An idea to offer mining hosting, your feedback appreciated Smiley

First a little bit about us(??)
Pulsed Media is a smallish specialized niche hosting company. There is 2 of us working daily on tasks, and we got quite an nice market share for our niche. We do well by our automation and methods to increase stability, performance and usability above all others Smiley

I've been familiar with bitcoin for over a year, but have not been doing anything related to bitcoin, letting it to mature a little bit more Smiley Recently, i've setup my first ~1.4Ghash of power, and waiting for GPUs to arrive for another 1.7Ghash. This is just for testing before starting to roll out a cluster.

Plans for a cluster?
The plans immediately shifter towards building a cluster, autonomously managed etc.
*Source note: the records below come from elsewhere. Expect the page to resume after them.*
(** [connections.remove]. *)
Lemma tinv_forget w Q l c : tinv w (AForget l c :: Q) → tinv (detach_connection l c w) Q.
Proof.
  intros [Hall Hreg Hact Hina Hdr Hso Hins Hkn Hnd Hop Hfo Hid Hsq].
  assert (∀ b, b ∈ Q → b ∈ AForget l c :: Q) as Hmore by by intros; right.
  assert (∀ b, b ≠ AForget l c → b ∈ AForget l c :: Q → b ∈ Q) as Hless.
  { intros b Hb [?|?]%elem_of_cons; done. }
  split; simpl; try done.
  - intros b l' Hb. rewrite length_alter. by apply Hall, Hmore.
  - intros k l' Hk. destruct (Hreg k l' Hk) as (Hni & x & Hx & ? & ?).
    split; [by intros ?%Hmore|]. eexists. split; [by apply alter_some|]. by case_decide.
  - intros l' y [[-> (x & Hx & ->)]|[Hne Hy]]%alter_inv Ha;
      [destruct (Hact l x Hx Ha)|destruct (Hact l' y Hy Ha)]; auto.
  - intros l' y [[-> (x & Hx & ->)]|[Hne Hy]]%alter_inv Ha; simpl in *.
    + destruct (Hina l x Hx Ha) as [->|?]; [left; apply delete_empty|auto].
    + destruct (Hina l' y Hy Ha); auto.
  - intros l' y Hd [[-> (x & Hx & ->)]|[Hne Hy]]%alter_inv; simpl;
      [apply (Hdr l x)|apply (Hdr l' y)]; auto.
  - intros c' e He. destruct (Hso c' e He) as (x & Hx & Hor). eexists.
    split; [by apply alter_some|]. destruct Hor as [Hc|[Hr|(Ha & l' & st & Hr)]].
    + left. case_decide; simpl; [|done]. rewrite lookup_delete_ne; [done|]. intros <-.
      by rewrite (Hfo l c) in He by by left.
    + right. left. by apply Hless.
    + right. right. split; [by case_decide|]. exists l', st. by apply Hless.
  - intros l' c' s st Hi. destruct (Hins l' c' s st (Hmore _ Hi)) as (x & Hx & Hor). eexists.
    split; [by apply alter_some|]. destruct Hor as [Hc|Ha]; [left|right; by case_decide].
    case_decide; simpl; [|done]. rewrite lookup_delete_ne; [done|]. intros <-.
    assert (c ∈ omap opening (AForget l c :: Q)) as Ho by (apply list_elem_of_omap; eauto).
    destruct (Hop c Ho) as [_ Hf]. destruct (Hf l). by left.
  - intros l' y c' s [[-> (x & Hx & ->)]|[Hne Hy]]%alter_inv Hc; simpl in Hc.
    + apply lookup_delete_Some in Hc as [Hcc Hc].
      destruct (Hkn l x c' s Hx Hc) as [?|[[st ?]|?]]; [by left|right; left; exists st|right; right];
        (apply Hless; [congruence|done]).
    + destruct (Hkn l' y c' s Hy Hc) as [?|[[st ?]|?]]; [by left|right; left; exists st|right; right];
        (apply Hless; [congruence|done]).
  - intros c' Hc. destruct (Hop c' Hc) as [? Hf]. split; [done|].
    intros l' Hi. by apply (Hf l'), Hmore.
  - intros l' c' Hf. by eapply Hfo, Hmore.
  - intros c' Hc. apply Hid. destruct Hc as [?|[?|[l' Hf]]]; auto. right. right. eauto.
Qed.

(** [next_conn_id]: the id was never given out before. *)
Lemma tinv_issue w Q l st k s :
  tinv w (AIssue l st :: Q) → (seq (reg w) + 1 < 2 ^ 64)%Z →
  tinv (set_sheap s (next_conn_id k w).2) (AAttach l (next_conn_id k w).1 (length (sheap w)) st :: Q).
Proof.
  intros [Hall Hreg Hact Hina Hdr Hso Hins Hkn Hnd Hop Hfo Hid Hsq] Hlt. simpl.
  set (c := conn_id_of k (seq (reg w))). set (a' := AAttach l c (length (sheap w)) st).
  assert (wrap_u64 (seq (reg w) + 1) = seq (reg w) + 1)%Z as Eq.
  { unfold wrap_unsigned. apply Z.mod_small. lia. }
  pose proof (other_in a' (AIssue l st) Q) as Hin.
  assert (∀ l' c' s' st', AInsert l' c' s' st' ∈ a' :: Q ↔ AInsert l' c' s' st' ∈ AIssue l st :: Q) as HinI
    by by intros; apply Hin.
  assert (∀ l' c' st', ARecheck l' c' st' ∈ a' :: Q ↔ ARecheck l' c' st' ∈ AIssue l st :: Q) as HinR
    by by intros; apply Hin.
  assert (∀ l' c', AForget l' c' ∈ a' :: Q ↔ AForget l' c' ∈ AIssue l st :: Q) as HinF
    by by intros; apply Hin.
  assert (∀ c', issued c' w → c' ≠ c) as Hfresh.
  { intros c' (k' & n & -> & Hn) Heq%conn_id_of_inj; lia. }
  split; simpl; rewrite ?Eq; try done; [..|lia].
  - intros b l' [->|Hb]%elem_of_cons Hl'; simplify_eq/=.
    + apply (Hall (AIssue l' st)); [by left|done].
    + apply (Hall b); [by right|done].
  - intros k' l'. rewrite Hin by done. apply Hreg.
  - intros l' x. rewrite Hin by done. apply Hact.
  - intros l' x. rewrite Hin by done. apply Hina.
  - intros l' x. rewrite Hin by done. apply Hdr.
  - intros c' e' He. destruct (Hso c' e' He) as (x & Hx & Hor). exists x. split; [done|].
    rewrite Hin by done. setoid_rewrite HinR. done.
  - intros l' c' s' st' Hi%HinI. by eapply Hins.
  - intros l' x c' s'. rewrite HinF. setoid_rewrite HinI. apply Hkn.
  - constructor; [|done]. intros Hc. by destruct (Hfresh c); [apply Hid; left|].
  - intros c' [->|Hc]%elem_of_cons.
    + split.
      * apply eq_None_not_Some. intros Hs. by destruct (Hfresh c); [apply Hid; auto|].
      * intros l'. rewrite HinF. intros Hf. destruct (Hfresh c); [apply Hid; eauto|done].
    + setoid_rewrite HinF. by apply Hop.
  - intros l' c'. rewrite HinF. apply Hfo.
  - intros c' Hc.
    assert (c' = c ∨ issued c' w) as [->|(k' & n & -> & Hn)].
    { setoid_rewrite HinF in Hc. rewrite elem_of_cons in Hc.
      destruct Hc as [[->|?]|Hc]; [by left|right..]; apply Hid; auto. }
    + exists k, (seq (reg w)). split; [done|]. simpl. lia.
    + exists k', n. split; [done|]. simpl. lia.
Qed.

Lemma nodup_other c a Q : NoDup (c :: omap opening Q) → a ∈ Q → opening a ≠ Some c.
Proof.
  intros [Hc _]%NoDup_cons Ha Ho. apply Hc, list_elem_of_omap. eauto.
Qed.

(** [attach_connection] on an active listener. *)
Lemma tinv_attach w Q l x c s st :
  tinv w (AAttach l c s st :: Q) → lheap w !! l = Some x → l_active x = true →
  tinv (set_lheap (alter (λ x, mkListener (l_key x) (l_active x)
                            (<[c := s]> (l_connections x))) l (lheap w)) w)
    (AInsert l c s st :: Q).
Proof.
  intros [Hall Hreg Hact Hina Hdr Hso Hins Hkn Hnd Hop Hfo Hid Hsq] Hlx Hax.
  pose proof (other_in (AInsert l c s st) (AAttach l c s st) Q) as Hin.
  assert (∀ l' c' st', ARecheck l' c' st' ∈ AInsert l c s st :: Q ↔
    ARecheck l' c' st' ∈ AAttach l c s st :: Q) as HinR by by intros; apply Hin.
  assert (∀ l' c', AForget l' c' ∈ AInsert l c s st :: Q ↔
    AForget l' c' ∈ AAttach l c s st :: Q) as HinF by by intros; apply Hin.
  destruct (Hop c) as [Hnone _]; [by left|].
  split; simpl; try done.
  - intros b l' [->|Hb]%elem_of_cons Hl'; rewrite length_alter; simplify_eq/=.
    + by eapply lookup_lt_Some.
    + apply (Hall b); [by right|done].
  - intros k l' Hk. rewrite Hin by done. destruct (Hreg k l' Hk) as (? & y & Hy & ? & ?).
    split; [done|]. eexists. split; [by apply alter_some|]. by case_decide.
  - intros l' y Hy Ha. rewrite Hin by done.
    apply alter_inv in Hy as [[-> (z & Hz & ->)]|[Hne Hy]]; [by apply (Hact l z)|by apply Hact].
  - intros l' y Hy Ha. rewrite Hin by done.
    apply alter_inv in Hy as [[-> (z & Hz & ->)]|[Hne Hy]]; [simpl in Ha; congruence|].
    by apply Hina.
  - intros l' y Hd Hy. rewrite Hin in Hd by done.
    apply alter_inv in Hy as [[-> (z & Hz & ->)]|[Hne Hy]]; [by apply (Hdr l z)|by apply (Hdr l' y)].
  - intros c' e He. destruct (Hso c' e He) as (y & Hy & Hor). eexists.
    split; [by apply alter_some|]. rewrite Hin by done. setoid_rewrite HinR.
    assert (c' ≠ c) by congruence.
    case_decide; simpl; rewrite ?lookup_insert_ne by done; done.
  - intros l' c' s' st' [Heq|Hi]%elem_of_cons.
    + simplify_eq. eexists. split; [by apply alter_some|]. rewrite decide_True by done. left.
      simpl. by rewrite lookup_insert_eq.
    + destruct (Hins l' c' s' st') as (y & Hy & Hor); [by right|].
      eexists. split; [by apply alter_some|].
      pose proof (nodup_other c _ Q Hnd Hi) as Hne. simpl in Hne.
      case_decide; simpl; rewrite ?lookup_insert_ne by congruence; done.
  - intros l' y c' s' Hy Hc. rewrite HinF.
    apply alter_inv in Hy as [[-> (z & Hz & ->)]|[Hne Hy]]; simpl in Hc.
    + apply lookup_insert_Some in Hc as [[<- <-]|[Hne Hc]].
      { right. left. exists st. by left. }
      destruct (Hkn l z c' s' Hz Hc) as [?|[[st' Hi]|?]]; auto. right. left. exists st'.
      rewrite Hin by congruence. done.
    + destruct (Hkn l' y c' s' Hy Hc) as [?|[[st' Hi]|?]]; auto. right. left. exists st'.
      rewrite Hin by congruence. done.
  - intros c' Hc. setoid_rewrite HinF. by apply Hop.
  - intros l' c'. rewrite HinF. apply Hfo.
  - intros c'. setoid_rewrite HinF. apply Hid.
Qed.

(** [attach_socket_state]. *)
Lemma tinv_inserted w Q l c s st :
  tinv w (AInsert l c s st :: Q) → tinv (attach_socket_state c s l w) (ARecheck l c st :: Q).
Proof.
  intros [Hall Hreg Hact Hina Hdr Hso Hins Hkn Hnd Hop Hfo Hid Hsq].
  pose proof (other_in (ARecheck l c st) (AInsert l c s st) Q) as Hin.
  assert (∀ l' c', AForget l' c' ∈ ARecheck l c st :: Q ↔
    AForget l' c' ∈ AInsert l c s st :: Q) as HinF by by intros; apply Hin.
  destruct (Hop c) as [Hnone Hnf]; [by left|].
  assert (∀ c', c' ∈ omap opening Q → c' ≠ c) as Hoc.
  { intros c' Hc' ->. by apply NoDup_cons in Hnd as [? _]. }
  split; simpl; try done.
  - intros b l' [->|Hb]%elem_of_cons Hl'; simplify_eq/=.
    + apply (Hall (AInsert l' c s st)); [by left|done].
    + apply (Hall b); [by right|done].
  - intros k l'. rewrite Hin by done. apply Hreg.
  - intros l' x. rewrite Hin by done. apply Hact.
  - intros l' x. rewrite Hin by done. apply Hina.
  - intros l' x. rewrite Hin by done. apply Hdr.
  - intros c' e [[<- <-]|[Hne He]]%lookup_insert_Some.
    + destruct (Hins l c s st) as (x & Hx & Hor); [by left|]. exists x. split; [done|]. simpl.
      destruct Hor as [?|?]; [by left|]. right. right. split; [done|]. exists l, st. by left.
    + destruct (Hso c' e He) as (x & Hx & Hor). exists x. split; [done|]. rewrite Hin by done.
      destruct Hor as [?|[?|(? & l' & st' & Hi)]]; auto. right. right. split; [done|].
      exists l', st'. rewrite Hin by congruence. done.
  - intros l' c' s' st' [?|Hi]%elem_of_cons; [done|]. apply (Hins l' c' s' st'). by right.
  - intros l' x c' s' Hx Hc. rewrite HinF.
    destruct (Hkn l' x c' s' Hx Hc) as [Hs|[[st' Hi]|?]]; auto.
    + left. rewrite lookup_insert_ne; [done|]. congruence.
    + apply elem_of_cons in Hi as [Heq|Hi]; [simplify_eq; left; by rewrite lookup_insert_eq|].
      right. left. exists st'. by right.
  - by apply NoDup_cons in Hnd as [_ ?].
  - intros c' Hc. destruct (Hop c') as [Hn Hf]; [by right|]. setoid_rewrite HinF.
    split; [|done]. rewrite lookup_insert_ne; [done|]. symmetry. by apply Hoc.
  - intros l' c' Hf. rewrite HinF in Hf. rewrite lookup_insert_ne; [by eapply Hfo|].
    intros <-. by apply (Hnf l').
  - intros c' Hc. setoid_rewrite HinF in Hc. apply Hid.
    destruct Hc as [Hc|[[e [[<- _]|[_ He]]%lookup_insert_Some]|Hc]].
    + left. by right.
    + left. by left.
    + right. left. eauto.
    + right. by right.
Qed.

(** ** Runs *)

Lemma addable_remove w c : addable w (ARemove c).
Proof. split; [right; eauto|done]. Qed.
Lemma addable_plain w a : plain a = true → act_listener a = None → addable w a.
Proof. intros Ha Hl. split; [by left|]. intros l. by rewrite Hl. Qed.
Lemma addable_on w a l :
  plain a = true → act_listener a = Some l → l < length (lheap w) → addable w a.
Proof. intros Ha Hl Hlt. split; [by left|]. intros l'. rewrite Hl. by intros [= <-]. Qed.
Lemma active_lt l w : is_active l w = true → l < length (lheap w).
Proof.
  unfold is_active. destruct (lheap w !! l) eqn:Hx; [|done]. by intros _; eapply lookup_lt_Some.
Qed.

Lemma close_acts_addable w l cs : Forall (addable w) (flat_map (close_acts l) cs).
Proof.
  induction cs as [|c cs IH]; simpl; [constructor|].
  repeat (apply Forall_cons; split); [by apply addable_plain..|apply addable_remove|done].
Qed.
Lemma close_acts_remove l cs c s : (c, s) ∈ cs → ARemove c ∈ flat_map (close_acts l) cs.
Proof.
  induction cs as [|[c' s'] cs IH]; intros Hc; [by apply elem_of_nil in Hc|].
  apply elem_of_cons in Hc as [[= -> ->]|Hc]; simpl; [by repeat constructor|].
  do 3 right. by apply IH.
Qed.

#[local] Hint Resolve addable_remove addable_plain : threads.

(** The actions that leave the listener map, the socket map and the listeners
    alone. *)
Definition quiet (a : Act) : bool :=
  match a with
  | ARegister _ _ | AUnregister _ | AInstance _ | AInactive _ | ADrain _ | ARemove _
  | AForget _ _ | AIssue _ _ | AAttach _ _ _ _ | AInsert _ _ _ _ => false
  | _ => true
  end.

Lemma quiet_frame pend a w :
  quiet a = true → reg (run_act pend a w).2 = reg w ∧ lheap (run_act pend a w).2 = lheap w.
Proof.
  destruct a; simpl; try done; unfold with_stream; intros _; repeat case_match; try done;
    unfold stream_poll_read in *; repeat case_match; by simplify_eq/=.
Qed.

Lemma quiet_addable pend a w Q :
  tinv w (a :: Q) → quiet a = true → Forall (addable w) (run_act pend a w).1.
Proof.
  intros Ht. pose proof (λ l, ti_alloc _ _ Ht a l (list_elem_of_here _ _)) as Hl.
  pose proof (ti_socket _ _ Ht) as Hso.
  destruct a; simpl in *; try done; intros _; unfold push_acts; repeat case_match;
    repeat (apply Forall_cons; split); try apply Forall_nil; try done;
    try apply addable_remove; try (by apply addable_plain);
    try (eapply addable_on; [done|done|]); eauto using active_lt.
  destruct (Hso _ _ ltac:(eassumption)) as (x & Hx & _). by eapply lookup_lt_Some.
Qed.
This requires a little bit of sofware development, but nothing we couldn't handle to build quite fast if we put our minds into it and put some time & effort to it. Just something like 50-80hrs of efficient work for internal system built fully Smiley

Hashing contracts ... Cluster ... This gave me an idea
I saw the hashing contracts and their outrageously high pricing, i mean, more than the mining income is! :O Like WTF? (No offense meant, but really ... Charging HW + Electricity + 100% Margin? and you get to keep the HW!)
Ok, you are free to ask for whatever you want, and if you still get business - Good for you! Smiley

They are also quite opaque offers, little background info etc. force for 3 month contracts etc.
Why not offer properly?

We got space - We got contacts - We got (some) budget - and most of all, we are established
We are an already established business so there is plenty of BG info about us, we are stable and always looking to expand. So there is certain safety about what we got to offer, and we got established routines for managing a mass of customers in terms of support, and administrative tasks.
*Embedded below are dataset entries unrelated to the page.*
(* ===== verification/ErrorPages.v ===== *)
(** * The error page store

    [src/server/error_page_store.rs]: configured error pages, the parser of
    their status specifications, and the store that orders them. *)

From S2P Require Import Prelude StableSort Text Http Config Cel CelSession.
From S2P Require Import CelFunctions CelEngine.
From stdpp Require Import base tactics strings list sorting sets.
From Stdlib Require Import ZArith Lia Ascii.

(** ** Status specifications *)

Section StatusSpec.
Context (spec : string).

Definition spec_error (what : string) : string :=
  "invalid error page status spec '" +:+ spec +:+ "': " +:+ what.

Definition parse_code (s : string) : result Z string :=
  ok_or (parse_u16 s) (spec_error ("bad code '" +:+ s +:+ "'")).

(** The range of a trimmed, non-empty segment. *)
Definition parse_range (token : string) : result (Z * Z) string :=
  match split_once "-" token with
  | Some (a, b) =>
      let a := trim a in
      let b := trim b in
      guard_err (is_empty a || is_empty b)
        (spec_error ("bad range '" +:+ token +:+ "'")) ;?
      let? a := parse_code a in
      let? b := parse_code b in
      guard_err (b <? a)%Z (spec_error ("range '" +:+ token +:+ "' is reversed")) ;?
      Ok (a, b)
  | None => let? code := parse_code token in Ok (code, code)
  end.
(* ===== verification/Cache.v ===== *)
(** * The cache interface

    [src/proxy/cache.rs]: the data of the framework's response cache that the
    sources build and read, the trait of a cache handler and the bodies its
    default methods have. The cache decision of the framework, its variance
    keys and its conditional filter are the fields of [CacheLib]. *)

From S2P Require Import Prelude Text Http Config Cel CelSession CelRegex CelFunctions.
From S2P Require Import CelEngine CheapExpr Precheck Matcher RouteTable.
From S2P Require Import VjsSocket VjsRegistry LoadBalancer Pingora ErrorPages Ctx.
From stdpp Require Import base tactics strings list gmap.
From Stdlib Require Import ZArith.

(** ** Data *)

Record CacheKeyParts := mkCacheKeyParts {
  ck_namespace : string;
  ck_primary : string;
  ck_user_tag : string;
}.

Inductive ForcedFreshness := ForceExpired | ForceMiss | ForceFresh.

(** [CacheMetaDefaults::new]: the freshness of a status and the two stale
    windows in seconds. *)
Record CacheMetaDefaults := mkCacheMetaDefaults {
  cmd_fresh_sec : Z → option Z;
  cmd_stale_while_revalidate_sec : Z;
  cmd_stale_if_error_sec : Z;
}.

Section CacheData.
Context `{HttpLib}.

(** [CacheMeta], by its accessors; times are in milliseconds. *)
Record CacheMeta := mkCacheMeta {
  cm_fresh_until : Z;
  cm_created : Z;
  cm_updated : Z;
  cm_stale_while_revalidate_sec : Z;
  cm_stale_if_error_sec : Z;
  cm_response_header : ResponseHeader;
}.

(** [CacheMeta::new]: what is stored now was last updated when it was created. *)
Definition CacheMeta_new (fresh_until created swr sie : Z) (h : ResponseHeader) : CacheMeta :=
  mkCacheMeta fresh_until created created swr sie h.

Inductive RespCacheable :=
| Cacheable (meta : CacheMeta)
| Uncacheable (reason : NoCacheReason).
End CacheData.

(** The functions of the framework that decide about caching. *)
Class CacheLib `{HttpLib} := {
  (** [CacheKey::new] of a namespace, a primary and a user tag, which the
      framework hashes. *)
  CacheKey : Type;
  CacheKey_new : string → string → string → CacheKey;
  CacheControl : Type;
  (** [CacheControl::from_resp_headers_named] and [from_resp_headers]. *)
  cache_control_named : string → ResponseHeader → option CacheControl;
  cache_control_default : ResponseHeader → option CacheControl;
  (** [resp_cacheable] at a time. *)
  resp_cacheable : option CacheControl → ResponseHeader → bool → CacheMetaDefaults → Z →
    RespCacheable;
  (** [VarianceBuilder]: [new], [add_value] and [finalize], which hashes. *)
  VarianceBuilder : Type;
  variance_new : VarianceBuilder;
  variance_add : string → string → VarianceBuilder → VarianceBuilder;
  variance_finalize : VarianceBuilder → option string;
  (** [conditional_filter::not_modified_filter]. *)
  not_modified_filter : RequestHeader → ResponseHeader → bool;
}.

(** What the builder documents: a builder without values has no variance. *)
Class CacheLaws `{CacheLib} := {
  variance_finalize_new : variance_finalize variance_new = None;
}.

(** [build_cache_key]. *)
Definition build_cache_key `{CacheLib} (parts : CacheKeyParts) : CacheKey :=
  CacheKey_new (ck_namespace parts) (ck_primary parts) (ck_user_tag parts).

(** ** The trait *)

Section CacheTrait.
Context `{HttpLib, RegexLib, RuleLib, !CelLib, TlsLib, LbLib, MwTypes, !CacheLib}.

(** [ProxyCacheHandler]: a method that gets the session mutably runs in [M];
    one that returns no [Result] and only reads is a function of the state. *)
Class CacheOps := {
  ch_request_cache_filter : CacheHandler → M unit;
  ch_cache_key_callback : CacheHandler → M CacheKeyParts;
  ch_cache_miss : CacheHandler → St → St;
  ch_cache_hit_filter : CacheHandler → CacheMeta → bool → M (option ForcedFreshness);
  ch_response_cache_filter : CacheHandler → ResponseHeader → M RespCacheable;
  ch_response_filter : CacheHandler → ResponseHeader → M ResponseHeader;
  ch_cache_vary_filter : CacheHandler → CacheMeta → RequestHeader → St → option string;
  ch_cache_not_modified_filter : CacheHandler → ResponseHeader → M bool;
  ch_should_serve_stale : CacheHandler → option Error → St → bool * St;
  ch_is_purge : CacheHandler → St → bool;
}.

(** The default methods. *)
Definition default_request_cache_filter : M unit := mret tt.
Definition default_cache_miss (s : St) : St :=
  mkSt (st_ctx s) (set_cache (cache_mark_miss (ses_cache (st_session s))) (st_session s))
    (st_shared s).
Definition default_cache_hit_filter : M (option ForcedFreshness) := mret None.
Definition default_response_cache_filter : M RespCacheable :=
  mret (Uncacheable (NoCacheCustom "default")).
Definition default_response_filter (resp : ResponseHeader) : M ResponseHeader := mret resp.
Definition default_cache_vary_filter : option string := None.
Definition default_cache_not_modified_filter (resp : ResponseHeader) : M bool := λ s,
  (Ok (not_modified_filter (ses_req_header (st_session s)) resp), s).
Definition default_should_serve_stale (error : option Error) (s : St) : bool * St :=
  (match error with Some e => bool_decide (esource e = SrcUpstream) | None => false end, s).
Definition default_is_purge : bool := false.
End CacheTrait.

(** ** Concrete libraries for the witnesses *)

Module RefCache.
(** A response is cacheable for the seconds its [Cache-Control] names; a
    variance key is the list of its values. *)
Definition seconds `{HttpLib} (n : string) (r : ResponseHeader) : option Z :=
  match hm_get n (resp_headers r) with Some v => parse_u16 v | None => None end.

#[export] Instance lib `{HttpLib} : CacheLib := {|
  CacheKey := string * string * string;
  CacheKey_new namespace primary user_tag := (namespace, primary, user_tag);
  CacheControl := Z;
  cache_control_named n r := seconds n r;
  cache_control_default r := seconds "cache-control" r;
  resp_cacheable cc r auth d now :=
    match cc with
    | Some sec => if auth : bool then Uncacheable OriginNotCache
                  else Cacheable (CacheMeta_new (now + 1000 * sec) now 0 0 r)
    | None => Uncacheable OriginNotCache
    end;
  VarianceBuilder := list (string * string);
  variance_new := [];
  variance_add n v b := b ++ [(n, v)];
  variance_finalize b :=
    match b with
    | [] => None
    | _ => Some (Text.join ";" ((λ nv : string * string, nv.1 +:+ "=" +:+ nv.2) <$> b))
    end;
  not_modified_filter _ _ := false;
|}.
#[export] Instance laws `{HttpLib} : CacheLaws.
Proof. by split. Qed.
End RefCache.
We got plenty of space and power!
We got roughly 150m2 space which is 4.4m free height, and mostly 5m high, also we got plenty of power. Currently we got installed capacity of 14kW, but being in a industrial building means we can install more with a week of notice, and the upper limit is quite high (being a big industrial building), probably 100kW+. Despite being off-net location we can get there atleast 100Mbps connectivity as well, if not faster, if required.

This space is currently used just for building custom computer chassis', warehousing and other kind of DIY projects. It's rented as cold, so during winters we anyways need some heating there! It gets really cold here during winters, peaking out at around -30C, and regularly over -20C. Summers tho might hit 40C (on direct sunlight), but this space is slightly cooler than outside during summers Smiley Heat will be somewhat of an issue during summers, ambient hitting 35C or so, but downclocking HW should handle that without installing any kind of AC Smiley

We already got several outlets for venting air to outside in the wall too, one of them being "damn big". and ceiling being high means there is always room for the heated air to rise and transfer through the ceiling.

Contacts
We got contacts to local refurb. hardware dealers, meaning we can reseller rates(=REAL cheap) on older hardware with 2x or more PCI-E connectors, fans, memory, cpus (ie. Celerons with heatsink just 5€ inc. VAT!). So some of the hardware can be built on REAL CHEAP.

We also get access to wholesalers so we get under market pricing. As a registered business VAT will be returned to us in a few months (23%). And this being Finland -> there is quite a lot of competition in computer hardware pricing, and relative to population there is a lot of computer stores :O

Some budget
We got also a steady budget to invest into new hardware, which does not affect the day to day operations. The same budget would just go somewhere else instead (ie. marketing, or 3rd party development). We could easily add several Ghash/s each month without selling any BTC, or without any revenue from hosting.

In practice
First of we need to add to the available space some shelves etc. nothign major, some exhaust fans, cabling and acquire a steady reliable internet connection there (not some 3G shaky one). 3G could work in the interim, maybe with mining pool proxy (haven't looked into it yet).

Then we can immediately shelve around 12kW-13kW worth of hardware (leaving a bit of room for peaks ie. rebooting etc.).

Add some remote management HW (VPN Gateway, remote reboot etc.).

And build up our software and monitoring. Build an nice interface for end users. This being the major work, maybe not in terms of hours, but how much thought needs to be given to it.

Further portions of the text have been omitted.